TBRI: Legacy of Dr. Karyn PurvisWritten by Carol Strychalski
On April 12th, cancer won the battle for the body of Dr. Karyn Purvis, but no evil, no matter how dark or despairing, could ever claim her legacy. As Founder and Director of the TCU Institute of Child Development, she established the Trust Based Relational Intervention (TBRI) method which has forever altered the way we understand and engage children in the foster care system.
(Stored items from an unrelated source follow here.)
(* ===== verification/VfsProofs.v ===== *)
(** * The directory tree

    What the stores of [Vfs.v] stand for: a tree of directories whose nodes are known by their paths, lists
    of names.  Resolution of a path walks this tree, [getcwd] prints the path of a directory, and the
    operations that change the file system keep the invariant. *)

From Stdlib Require Import String Ascii.
From S2P Require Import Prelude KVector KString Algo Vfs.

Section tree.
Implicit Types (s : vfs) (p d c mp : Z) (n : list Z) (ns : list (list Z)).

(** A name a directory entry can be looked up by. *)
Definition good_name n : Prop := n ≠ [] ∧ SLASH ∉ n ∧ 0 ∉ n ∧ n ≠ lit "." ∧ n ≠ lit "..".

(** [c] is the entry [n] of the directory [d]. *)
Inductive child s d n c : Prop :=
  | child_listed i cs j : inodes s !! d = Some i → children (i_class i) = Some cs → c ∈ cs →
      inodes s !! c = Some j → i_name j = n → child s d n c
  | child_dev i m null tty1 tty2 : inodes s !! d = Some i → i_class i = DevDirectoryInode →
      mounts s !! i_mountpoint i = Some m → mp_class m = DevMountPoint null tty1 tty2 →
      (n, c) ∈ [(lit "null", null); (lit "tty1", tty1); (lit "tty2", tty2)] → child s d n c
  | child_proc i m self : inodes s !! d = Some i → i_class i = ProcDirectoryInode →
      mounts s !! i_mountpoint i = Some m → mp_class m = ProcMountPoint self →
      n = lit "self" → c = self → child s d n c.

Definition mounted s mp (m : MountPoint) : Prop := mp ∈ g_mountpoints s ∧ mounts s !! mp = Some m.

Definition is_dir (k : inode_class) : bool :=
  match k with
  | TmpDirectoryInode _ | InitramfsDirectoryInode _ | DevDirectoryInode | ProcDirectoryInode => true
  | _ => false
  end.

(** The mount point a directory of the class relies on. *)
Definition fits (k : inode_class) (mk : mount_class) : Prop :=
  match k, mk with
  | DevDirectoryInode, DevMountPoint _ _ _ | ProcDirectoryInode, ProcMountPoint _ | TmpDirectoryInode _, TmpMountPoint _ => True
  | (DevDirectoryInode | ProcDirectoryInode | TmpDirectoryInode _), _ => False
  | _, _ => True
  end.

Record vfs_wf s : Prop := {
  wf_null : inodes s !! 0 = None ∧ mounts s !! 0 = None;
  wf_root : ∃ m, mounted s (g_root_mountpoint s) m ∧ mp_mounted_on m = 0;
  (* mount points and their roots *)
  wf_mount mp : mp ∈ g_mountpoints s → ∃ m r, mounts s !! mp = Some m ∧ inodes s !! mp_root m = Some r ∧
    i_name r = [] ∧ i_mountpoint r = mp ∧ i_parent r = mp_mounted_on m ∧ i_type r = DIRECTORY;
  wf_once mp mp' m m' : mounted s mp m → mounted s mp' m' → mp_mounted_on m = mp_mounted_on m' →
    mp_mounted_on m ≠ 0 → mp = mp';
  wf_on mp m : mounted s mp m → mp_mounted_on m ≠ 0 →
    ∃ j, inodes s !! mp_mounted_on m = Some j ∧ i_type j ≠ CHAR_DEVICE;
  (* entries of directories *)
  wf_child d n c : child s d n c → ∃ i j, inodes s !! d = Some i ∧ i_type i = DIRECTORY ∧ inodes s !! c = Some j ∧
    i_parent j = d ∧ i_mountpoint j = i_mountpoint i ∧ good_name n ∧ (i_name j = n ∨ i_type j = CHAR_DEVICE);
  wf_children d i cs c : inodes s !! d = Some i → children (i_class i) = Some cs → c ∈ cs → is_Some (inodes s !! c);
  wf_dir d i : inodes s !! d = Some i → i_type i = DIRECTORY ↔ is_dir (i_class i) = true;
  wf_distinct d n c c' : child s d n c → child s d n c' → c = c';
  wf_name d n n' c : child s d n c → child s d n' c → n = n';
  (* every inode belongs to a mount point that is there, and is not its root if it is an entry *)
  wf_inode p i : inodes s !! p = Some i → i_mountpoint i ∈ g_mountpoints s;
  wf_entry d n c mp m : child s d n c → mounted s mp m → mp_root m ≠ c;
  wf_dev d i : inodes s !! d = Some i → ∃ m, mounts s !! i_mountpoint i = Some m ∧ fits (i_class i) (mp_class m);
}.

(** The inode an entry [c] leads to: the root of what is mounted on it, or itself. *)
Definition crosses s c p : Prop :=
  (∃ mp m, mounted s mp m ∧ mp_mounted_on m = c ∧ p = mp_root m) ∨
  ((∀ mp m, mounted s mp m → mp_mounted_on m ≠ c) ∧ p = c).

Inductive at_path s : Z → list (list Z) → Prop :=
  | at_root m : mounts s !! g_root_mountpoint s = Some m → at_path s (mp_root m) []
  | at_entry d ns n c p : at_path s d ns → child s d n c → crosses s c p → at_path s p (ns ++ [n]).

Definition has_path s ns : Prop := ∃ p, at_path s p ns.

(** What a path means in a tree whose nodes are [T]: [.] and empty components stay, [..] removes the last
    component, a name is appended when the tree has that node. *)
Inductive walk (T : list (list Z) → Prop) : list (list Z) → list (list Z) → option (list (list Z)) → Prop :=
  | walk_done ns : walk T ns [] (Some ns)
  | walk_stay ns t ts r : t = [] ∨ t = lit "." → walk T ns ts r → walk T ns (t :: ts) r
  | walk_up ns t ts r : t = lit ".." → walk T (removelast ns) ts r → walk T ns (t :: ts) r
  | walk_enter ns t ts r : t ≠ [] → t ≠ lit "." → t ≠ lit ".." → T (ns ++ [t]) → walk T (ns ++ [t]) ts r →
      walk T ns (t :: ts) r
  | walk_missing ns t ts : t ≠ [] → t ≠ lit "." → t ≠ lit ".." → ¬ T (ns ++ [t]) → walk T ns (t :: ts) None.

Lemma walk_det T ns ts r r' : walk T ns ts r → walk T ns ts r' → r = r'.
Proof. intros H. revert r'. induction H; intros r' H'; inversion H'; subst; try done; naive_solver. Qed.

(** The result of a resolution: the node, or a null pointer. *)
Definition resolves s (res : outcome (vfs * Z)) (r : option (list (list Z))) : Prop :=
  match r with Some ns => ∃ p, at_path s p ns ∧ res = Ok (s, p) | None => res = Ok (s, 0) end.

Lemma c_str_id l : 0 ∉ l → c_str l = l.
Proof.
  induction l as [|b l IH]; [done|]. intros [Hb Hl]%not_elem_of_cons. cbn [c_str].
  rewrite (proj2 (Z.eqb_neq b 0)) by done. by rewrite IH.
Qed.

(** ** Lookup *)

Lemma inode_run s p i : inodes s !! p = Some i → inode p s = Ok (s, i).
Proof. intros H. unfold inode, mbind, M_bind, gets. by rewrite H. Qed.
Lemma mount_run s p m : mounts s !! p = Some m → mount_point p s = Ok (s, m).
Proof. intros H. unfold mount_point, mbind, M_bind, gets. by rewrite H. Qed.
Lemma copy_byte s a s' E : fb_ok s → 0 ≤ a < vram_size s → copied_to s a s' →
  wp (b ← on_buff (load8 a); on_vram (store8 a b)) E (λ _ s'', copied_to s (a + 1) s'') s'.
Proof.
  intros Hok Ha [Heq Hv]. assert (vram_buff s' = vram_buff s) as Hbuff by (by rewrite <- Heq).
  destruct (proj2 (ok_buff _ Hok a) Ha) as [b Hb].
  apply wp_bind. unfold on_buff. apply wp_zoom. eapply wp_load8; [by rewrite Hbuff|].
  replace (with_buff (vram_buff s') s') with s' by (by destruct s').
  unfold on_vram. apply wp_zoom, wp_store8; [rewrite Hv, decide_False by lia; by apply (ok_vram _ Hok)|].
  split; [done|]. intros i. cbn [vram with_vram]. destruct (decide (i = a)) as [->|Hne].
  - rewrite lookup_insert_eq, decide_True by lia. done.
  - rewrite lookup_insert_ne, Hv by done. repeat case_decide; try done; lia.
Qed.

(** The last element of a prefix of an interval. *)
Lemma seqZ_prefix m n pre x post : seqZ m n = pre ++ x :: post → x = m + length pre.
Proof.
  intros H. assert (seqZ m n !! length pre = Some x) as Hl by (rewrite H; by apply list_lookup_middle).
  apply lookup_seqZ in Hl as [-> _]. done.
Qed.

Lemma copy_word_run s i s' E : fb_ok s → 0 ≤ i → 8 * i + 8 ≤ vram_size s → copied_to s (8 * i) s' →
  wp (copy_word i) E (λ _ s'', copied_to s (8 * (i + 1)) s'') s'.
Proof.
  intros Hok Hi Hsz Hs'. unfold copy_word.
  eapply wp_mono; [apply (wp_for_each _ _ E (λ pre s'', copied_to s (8 * i + length pre) s''))|done|].
  - intros pre x post s'' Hx Hs''. assert (x ∈ seqZ (8 * i) 8) as Hin by (rewrite Hx; set_solver). apply elem_of_seqZ in Hin.
    rewrite (seqZ_prefix _ _ _ _ _ Hx) in *. rewrite length_app, Nat2Z.inj_add, Z.add_assoc. apply copy_byte; [done|lia|done].
  - by rewrite Z.add_0_r.
  - intros [] s''. rewrite length_seqZ. by replace (8 * i + Z.to_nat 8) with (8 * (i + 1)) by lia.
Qed.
Just last week I had the privilege of attending a full week of TCU’s TBRI Practitioner’s Training and was reminded of the importance of this method. While the lessons of an entire week of training are difficult to reduce, there were three concepts that resonated particularly strongly with me. In light of recent events—and Foster Care Month—I think it’s important we take a moment to pay tribute to Dr. Purvis’s work by exploring those three lessons: the heartbeat of the approach, success strategies, and the importance of compassion.
The Heartbeat of TBRI
The heartbeat of the approach is to uncover the need behind a child’s behavior, meet that root need, then teach the child how to appropriately express that need in the future. This process takes hard detective work! It requires looking beyond the tantrums, opposition, or even withdrawal to see a scared child who is unable to express a critical need. To see a child whose voice has been lost through the trauma of abuse, neglect, chaotic environment, and separation from their loved-ones. TBRI seeks to give these children back their voice. By first developing a trusting relationship between caregiver and child, the child slowly learns, understands, and then fully believes they are precious and valued. Fostering this environment is foundational to the next step: providing the tools necessary to regulate emotions and appropriately express needs. It’s tough work, for everyone involved but when achieved, the result is transformative. So, how do you achieve it?
At training we broke-down the whole process into three goals: connection, empowerment, and positive correction. More importantly, we practiced practical strategies we could employ to achieve these milestones.
Connection with a child can be achieved through eye contact, play, healthy touch, and calming presence. We learned strategies to empower a child by preparing the body and preparing/creating the safe environment. Having a healthy body is imperative to feeling empowered so we pay intentional attention to hydration, healthy food, physical activity, and sensory interventions. Once a child feels safe in their own skin, it’s easier to recognize and accept a safe environment, but we still reinforce that safe environment through predictable transitions and rituals. Finally, we learned proactive and responsive strategies for correcting inappropriate behavior. These methods teach the child new skills and ways to get her need met appropriately. These trauma-informed, evidence-based strategies are indispensable to the practical application of the model aimed at helping children in care. Yet, in order for these strategies to truly improve the lives of “children from hard places” they must be accompanied by one of Dr. Purvis’s greatest traits—compassion.
Importance of Compassion
Perhaps the biggest impression that was left on me through the week was the undercurrent of compassion. Implementation of TBRI requires great compassion toward the children, caregivers, and ourselves. It is only when we have grace for our own imperfections that we can relax and calmly and effectively extend that grace to others. It is within that context of grace that we remember our own preciousness, not based on performance, achievement, or behavior and find the strength and patience to compassionately meet the needs of those we serve, helping them recognize their own value and preciousness.
Thank you, Dr. Purvis, for continuing to show us the way. This is exciting and healing work, a powerful legacy which will extend for generations.